* **WHAT THE EXERCISE ASKS**: Below are some entries. Repeat exactly the lines from the one with "rewrite E. replace" through the one with "sWidth := 500;", and only those.

(Collected data entries)
(** C2, as stated, fails: upload one photo and move the brightness slider to
    150.  The session is a reachable one, in a reachable state of the event
    loop, and the entry at its cursor still holds brightness 100 while the
    session shows 150. *)
Lemma slider_update_leaves_snapshot_behind :
  let st := updateAdjustment Kbrightness 150 sampleApp in
  let img := updateAdjustment_img Kbrightness 150 sampleSession in
  activeImage st = Some img
  /\ reachable {| app := st; inflight := [] |}
  /\ session_reachable img
  /\ option_map h_adjustments (nth_error (history img) (historyIndex img))
     = Some DEFAULT_ADJUSTMENTS
  /\ brightness (adjustments img) = 150%Z
  /\ ~ snapshot_invariant img.
Proof.
  cbv zeta. split; [reflexivity|]. split.
  { apply (reachable_step (UpdateAdjustment Kbrightness 150)
             {| app := sampleApp; inflight := [] |}); [|reflexivity].
    apply (reachable_step (FileLoaded sampleRead "k3x9" samplePhoto)
             initialSys); [|reflexivity].
    apply reachable_init. }
  split.
  { eapply session_stepped; [apply session_created|apply step_adjust]. }
  split; [reflexivity|]. split; [reflexivity|].
  intros [_ H]. simpl in H. discriminate H.
Qed.

(** C2, amended.  In every reachable session state the cursor is a position
    of the history, and the entry there has the visible image and the
    visible filter.  Its adjustments are the visible ones right after a
    commit and after an undo or redo that moves the cursor; undo and redo
    always return. *)
Theorem reachable_session_cursor_invariant :
  forall img,
    session_reachable img ->
    historyIndex img < length (history img)
    /\ (exists entry,
          nth_error (history img) (historyIndex img) = Some entry
          /\ h_current entry = current img
          /\ h_filter entry = filter img)
    /\ (forall newState,
          suppliesImage newState = true ->
          snapshot_invariant (pushHistory_img newState img))
    /\ (exists img',
          undo_img img = Some img'
          /\ (historyIndex img' <> historyIndex img -> snapshot_invariant img'))
    /\ (exists img',
          redo_img img = Some img'
          /\ (historyIndex img' <> historyIndex img -> snapshot_invariant img')).
Proof.
  intros img Hreach.
  destruct (session_reachable_cursor img Hreach) as [Hlt Hentry].
  split; [exact Hlt|]. split; [exact Hentry|]. split.
  - intros newState H. apply pushHistory_img_snapshot, H.
  - split.
    + destruct (undo_img_cases img Hlt) as [[_ E]|[entry [_ [Hn E]]]];
        rewrite E; eexists; split; try reflexivity.
      * intros Hne. congruence.
      * intros _. apply restore_snapshot, Hn.
    + destruct (redo_img_cases img Hlt) as [[_ E]|[entry [_ [Hn E]]]];
        rewrite E; eexists; split; try reflexivity.
      * intros Hne. congruence.
      * intros _. apply restore_snapshot, Hn.
Qed.

Lemma reachable_session_cursor_invariant_witness :
  session_reachable (updateAdjustment_img Kbrightness 150 sampleSession)
  /\ cursor_invariant (updateAdjustment_img Kbrightness 150 sampleSession).
Proof.
  assert (Hreach :
            session_reachable
              (updateAdjustment_img Kbrightness 150 sampleSession)).
  { eapply session_stepped; [apply session_created|apply step_adjust]. }
  split; [exact Hreach|].
  destruct (reachable_session_cursor_invariant _ Hreach) as [Hlt [Hentry _]].
  split; [exact Hlt|exact Hentry].
Defined.

(** ** Undo and redo over a run of commits *)

Lemma ImageState_ext :
  forall a b,
    same_identity a b -> visible a = visible b ->
    history a = history b -> historyIndex a = historyIndex b -> a = b.
Proof.
  intros [] [] (H1 & H2 & H3 & H4 & H5) Hv Hh Hi.
  unfold visible in Hv. simpl in *. inversion Hv. subst. reflexivity.
Qed.

Lemma same_identity_refl : forall a, same_identity a a.
Proof. intros a. repeat split. Qed.


Lemma same_identity_sym :
  forall a b, same_identity a b -> same_identity b a.
Proof.
  unfold same_identity. intros a b H. decompose [and] H. repeat split; congruence.
Qed.

Lemma pushHistory_img_at_end :
  forall newState img,
    at_end img ->
    history (pushHistory_img newState img) =
      history img ++ [newHistoryItem newState img]
    /\ at_end (pushHistory_img newState img).
Proof.
  unfold at_end. intros newState img H. split.
  - simpl. rewrite H, firstn_all. reflexivity.
  - rewrite pushHistory_img_cursor, pushHistory_img_length. lia.
Qed.


Lemma restore_same_identity :
  forall entry k img, same_identity img (restore entry k img).
Proof. intros. repeat split. Qed.

(** [k] undos from cursor [k] reach the first entry. *)
Lemma undos_to_start :
  forall k img,
    historyIndex img = k -> k < length (history img) ->
    exists img',
      undos k img = Some img'
      /\ history img' = history img
      /\ historyIndex img' = 0
      /\ same_identity img img'
      /\ (0 < k -> nth_error (history img) 0 = Some (visible img'))
      /\ (k = 0 -> img' = img).
Proof.
  induction k as [|k IH]; intros img Hk Hlt.
  - exists img. simpl.
    split; [reflexivity|]. split; [reflexivity|]. split; [exact Hk|].
    split; [apply same_identity_refl|]. split; [lia|reflexivity].
  - simpl. rewrite <- Hk in Hlt.
    destruct (undo_img_cases img Hlt) as [[H0 _]|[entry [Hpos [Hn E]]]]; [lia|].
    rewrite E. replace (historyIndex img - 1) with k in * by lia.
    destruct (IH (restore entry k img)) as (img' & H1 & H2 & H3 & H4 & H5 & H6);
      [reflexivity|simpl; lia|].
    exists img'. simpl in H2, H5.
    split; [exact H1|]. split; [exact H2|]. split; [exact H3|].
    split; [exact H4|]. split; [|discriminate].
    intros _. destruct k as [|k'].
    + rewrite (H6 eq_refl).
      transitivity (Some entry); [exact Hn|destruct entry; reflexivity].
    + apply H5. lia.
Qed.



(** ** The crop rectangle *)







(** With the ratios the crop menu offers, an image that already has the
    ratio keeps its whole area; so does the 1000 by 700 image cropped to
    4:3, up to the rounding of [700 * (4 / 3)]. *)
Lemma cropRect_menu_examples :
  cropRect 500 500 {| aspectRatio := Some 1%float; active := true |}
  = {| sx := 0; sy := 0; sWidth := 500; sHeight := 500 |}
  /\ cropRect 900 1600 {| aspectRatio := Some (9 / 16)%float; active := true |}
     = {| sx := 0; sy := 0; sWidth := 900; sHeight := 1600 |}
  /\ cropRect 1600 900 {| aspectRatio := Some (16 / 9)%float; active := true |}
     = {| sx := 0; sy := 0; sWidth := 1600; sHeight := 900 |}
  /\ cropRect 800 600 {| aspectRatio := Some (4 / 3)%float; active := true |}
     = {| sx := 0; sy := 0; sWidth := 800; sHeight := 600 |}
  /\ sWidth (cropRect 1000 700
               {| aspectRatio := Some (4 / 3)%float; active := true |})
     = (700 * (4 / 3))%float
  /\ PrimFloat.ltb 933
       (sWidth (cropRect 1000 700
                  {| aspectRatio := Some (4 / 3)%float; active := true |}))
     = true
  /\ PrimFloat.ltb
       (sWidth (cropRect 1000 700
                  {| aspectRatio := Some (4 / 3)%float; active := true |}))
       934
     = true.
Proof.
  repeat split; vm_compute; reflexivity.
Qed.

(** ** The model invocation adapter *)

(** C6, as stated, fails in its last clause: two [ReplaceBackground]
    invocations with the same inputs present (a colour string, no secondary
    image) but different colour texts get different instructions. *)
Lemma colour_text_reaches_instruction :
  let white := {| backgroundColor := Some "#ffffff"; backgroundImage := None |} in
  let black := {| backgroundColor := Some "#000000"; backgroundImage := None |} in
  truthy (backgroundImage white) = truthy (backgroundImage black)
  /\ truthy (backgroundColor white) = truthy (backgroundColor black)
  /\ promptOf (contents (configure (Some "AAAA") "image/png"
                                   EditMode.REPLACE_BG white))
     <> promptOf (contents (configure (Some "AAAA") "image/png"
                                      EditMode.REPLACE_BG black)).
Proof.
  cbv zeta. split; [reflexivity|]. split; [reflexivity|].
  intros H. vm_compute in H. discriminate H.
Qed.

(** C6, amended.  For [ReplaceBackground]:
    - with a secondary image present (a non-empty string) the model is
      ['gemini-3-pro-image-preview'], the request carries both images and
      the compositing instruction, which names the first and the second
      image, whether or not a colour string is present;
    - otherwise, with a colour string present, the model is the default one
      and the instruction is the coloured-background one quoting that
      string;
    - otherwise the instruction is the scenic-background one.
    For every kind, the model is fixed by the kind and by whether a
    secondary image is present, and the model, the instruction and the
    output configuration are fixed by the kind, by that presence and by the
    colour string: no image bytes and no MIME type enter them. *)
Theorem replace_background_selection :
  forall imageData mimeType options,
    let request := configure imageData mimeType EditMode.REPLACE_BG options in
    (truthy (backgroundImage options) = true ->
     model request = "gemini-3-pro-image-preview"
     /\ promptOf (contents request) = PROMPT_COMPOSITE
     /\ includes "first image" PROMPT_COMPOSITE = true
     /\ includes "second image" PROMPT_COMPOSITE = true
     /\ exists bgMime bgData,
          contents request =
            [InlineDataPart (Some mimeType) imageData;
             InlineDataPart bgMime bgData;
             TextPart PROMPT_COMPOSITE])
    /\ (truthy (backgroundImage options) = false ->
        truthy (backgroundColor options) = true ->
        exists color,
          backgroundColor options = Some color
          /\ model request = "gemini-2.5-flash-image"
          /\ promptOf (contents request) = PROMPT_COLOR color)
    /\ (truthy (backgroundImage options) = false ->
        truthy (backgroundColor options) = false ->
        model request = "gemini-2.5-flash-image"
        /\ promptOf (contents request) = PROMPT_SCENIC)
    /\ (forall mode imageData' mimeType' options',
          truthy (backgroundImage options') = truthy (backgroundImage options) ->
          model (configure imageData' mimeType' mode options') =
            model (configure imageData mimeType mode options))
    /\ (forall mode imageData' mimeType' options',
          truthy (backgroundImage options') = truthy (backgroundImage options) ->
          backgroundColor options' = backgroundColor options ->
          promptOf (contents (configure imageData' mimeType' mode options')) =
            promptOf (contents (configure imageData mimeType mode options))
          /\ imageConfig (configure imageData' mimeType' mode options') =
               imageConfig (configure imageData mimeType mode options)).
Proof.
  intros imageData mimeType options request. unfold request.
  split; [|split; [|split; [|split]]].
  - intros Hbg. unfold configure. rewrite Hbg. simpl.
    repeat split. eauto.
  - intros Hbg Hcol. unfold configure. rewrite Hbg, Hcol. simpl.
    destruct (backgroundColor options) as [color|]; [|discriminate].
    exists color. repeat split.
  - intros Hbg Hcol. unfold configure. rewrite Hbg, Hcol. simpl. split; reflexivity.
  - intros mode imageData' mimeType' options' Hbg.
    destruct mode; try reflexivity.
    unfold configure. rewrite Hbg.
    destruct (truthy (backgroundImage options)); [reflexivity|].
    destruct (truthy (backgroundColor options'));
      destruct (truthy (backgroundColor options)); reflexivity.
  - intros mode imageData' mimeType' options' Hbg Hcol.
    destruct mode; try (split; reflexivity).
    unfold configure. rewrite Hbg, Hcol.
    destruct (truthy (backgroundImage options)); [split; reflexivity|].
    destruct (truthy (backgroundColor options)); split; reflexivity.
Qed.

* **ANSWER TO THE PROBLEM**:
    rewrite E. replace (historyIndex img - 1) with k in * by lia.
    destruct (IH (restore entry k img)) as (img' & H1 & H2 & H3 & H4 & H5 & H6);
      [reflexivity|simpl; lia|].
    exists img'. simpl in H2, H5.
    split; [exact H1|]. split; [exact H2|]. split; [exact H3|].
    split; [exact H4|]. split; [|discriminate].
    intros _. destruct k as [|k'].
    + rewrite (H6 eq_refl).
      transitivity (Some entry); [exact Hn|destruct entry; reflexivity].
    + apply H5. lia.
Qed.



(** ** The crop rectangle *)







(** With the ratios the crop menu offers, an image that already has the
    ratio keeps its whole area; so does the 1000 by 700 image cropped to
    4:3, up to the rounding of [700 * (4 / 3)]. *)
Lemma cropRect_menu_examples :
  cropRect 500 500 {| aspectRatio := Some 1%float; active := true |}
  = {| sx := 0; sy := 0; sWidth := 500; sHeight := 500 |}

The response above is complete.